(** * messageformat: placeholder parser and message resolution

    A shallow embedding of
    - [packages/mf2-messageformat/src/parser/placeholder.ts] (module [Parser]),
    - [packages/messageformat/src/format-message.ts] (module [Resolve]),
    - [packages/runtime/src/messages.ts] (module [Accessor]),
    - the collection of select arguments in the conversion from
      MessageFormat 1 (module [Mf1]),
    with the properties of the specification, and further properties of the
    code, proved about them. *)

From Stdlib Require Import String Ascii DecimalString DecimalNat DecimalFacts.
From stdpp Require Import base option list gmap strings.

Set Warnings "-register-all".

Local Open Scope string_scope.
Local Open Scope list_scope.
Local Open Scope nat_scope.

(** ** JavaScript string primitives *)

(** [src[pos]]: the character at an offset, [None] standing for [undefined]. *)
Definition charAt (src : string) (pos : nat) : option ascii := String.get pos src.

(** [src[pos] === c] *)
Definition char_is (src : string) (pos : nat) (c : ascii) : bool :=
  match charAt src pos with
  | Some d => Ascii.eqb d c
  | None => false
  end.

(** [src.substring(from, to)] for [from <= to]; both ends are clamped. *)
Definition js_substring (src : string) (from to : nat) : string :=
  String.substring from (to - from) src.

Module Parser.

(** *** Parsed nodes and errors ([data-model.ts] of the parser) *)

Inductive ParseError : Type :=
| MissingChar (char : ascii) (start : nat)
| ExtraContent (start end_ : nat)
| EmptyToken (start : nat)
| ParseErrorE (start end_ : nat).

Definition err_start (e : ParseError) : nat :=
  match e with
  | MissingChar _ s | ExtraContent s _ | EmptyToken s | ParseErrorE s _ => s
  end.

(** [junkError.end = pos] *)
Definition set_err_end (pos : nat) (e : ParseError) : ParseError :=
  match e with
  | ParseErrorE s _ => ParseErrorE s pos
  | ExtraContent s _ => ExtraContent s pos
  | _ => e
  end.
(* ===== verification/Error.v ===== *)
(** * Errors ([src/bft/error/mod.rs])

    The crate's [Error] and [Result], and the two extension traits that turn a
    foreign error into one of the crate's kinds. [ErrorKind] is generated by
    [build.rs] from the names of the directories under [src/bft] (see
    [ErrorKinds]); a kind is represented by its name. The boxed foreign error
    of a [Wrapped] error is represented by its message. *)

From S2P Require Import Prelude.

Definition ErrorKind : Type := string.

Inductive ErrorInner :=
| Simple (kind : ErrorKind)
| Wrapped (kind : ErrorKind) (e : string).

Record Error := mkError { inner : ErrorInner }.

Inductive result (A : Type) : Type :=
| Ok (a : A)
| Err (e : Error).
Arguments Ok {A} a.
Arguments Err {A} e.

Module Errors.

Definition simple (kind : ErrorKind) : Error := mkError (Simple kind).

Definition wrapped (kind : ErrorKind) (e : string) : Error := mkError (Wrapped kind e).

Definition kind (self : Error) : ErrorKind :=
  match inner self with
  | Simple k => k
  | Wrapped k _ => k
  end.

Definition swap_kind (self : Error) (k : ErrorKind) : Error :=
  mkError (match inner self with
           | Simple _ => Simple k
           | Wrapped _ e => Wrapped k e
           end).

(** [fmt::Display]; the [Debug] form of a kind is its name. *)
Definition display (self : Error) : string :=
  match inner self with
  | Simple k => k
  | Wrapped k e => (k +:+ ": " +:+ e)%string
  end.

(** [From<io::Error>] *)
Definition from_io_error (e : string) : Error := wrapped "Error" e.

End Errors.

(** ** The extension traits

    A foreign [Result] is a sum; [E: Into<Box<dyn Error>>] is given by the
    message of the boxed error. *)

Section ResultExt.
Context {A E : Type} (message : E -> string).

Definition map_err (f : E -> Error) (self : A + E) : result A :=
  match self with inl a => Ok a | inr e => Err (f e) end.

Definition result_wrapped (self : A + E) (kind : ErrorKind) : result A :=
  map_err (fun e => Errors.wrapped kind (message e)) self.

Definition result_wrapped_msg (self : A + E) (kind : ErrorKind) (msg : string) : result A :=
  map_err (fun e => Errors.wrapped kind (msg +:+ ": " +:+ message e)%string) self.

Definition result_simple (self : A + E) (kind : ErrorKind) : result A :=
  map_err (fun _ => Errors.simple kind) self.

Definition result_simple_msg (self : A + E) (kind : ErrorKind) (msg : string) : result A :=
  map_err (fun _ => Errors.wrapped kind msg) self.

End ResultExt.

(** [Err("...").wrapped(kind)] *)
Definition err_wrapped {A : Type} (msg : string) (kind : ErrorKind) : result A :=
  Err (Errors.wrapped kind msg).

(** [?]: the error is returned to the caller, otherwise the rest runs. *)
Definition result_bind {A B : Type} (m : result A) (k : A -> result B) : result B :=
  match m with Ok a => k a | Err e => Err e end.

Definition is_ok {A : Type} (r : result A) : bool :=
  match r with Ok _ => true | Err _ => false end.

(** What is printed for a foreign error that was given a kind and a message
    names both and the foreign error; [swap_kind] changes the kind alone. *)
Lemma display_wrapped_msg {A E : Type} (message : E -> string) (e : E) kind msg (err : Error) :
  result_wrapped_msg (A := A) message (inr e) kind msg = Err err ->
  Errors.kind err = kind /\
  Errors.display err = (kind +:+ ": " +:+ msg +:+ ": " +:+ message e)%string /\
  forall k, Errors.display (Errors.swap_kind err k) = (k +:+ ": " +:+ msg +:+ ": " +:+ message e)%string.
Proof. by intros [= <-]. Qed.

§

### How to complete this task
Give back exactly the lines above, from the line containing "[build.rs] from the" through the line containing "Definition simple (kind", with both end lines and nothing more.

### Expected answer
    [build.rs] from the names of the directories under [src/bft] (see
    [ErrorKinds]); a kind is represented by its name. The boxed foreign error
    of a [Wrapped] error is represented by its message. *)

From S2P Require Import Prelude.

Definition ErrorKind : Type := string.

Inductive ErrorInner :=
| Simple (kind : ErrorKind)
| Wrapped (kind : ErrorKind) (e : string).

Record Error := mkError { inner : ErrorInner }.

Inductive result (A : Type) : Type :=
| Ok (a : A)
| Err (e : Error).
Arguments Ok {A} a.
Arguments Err {A} e.

Module Errors.

Definition simple (kind : ErrorKind) : Error := mkError (Simple kind).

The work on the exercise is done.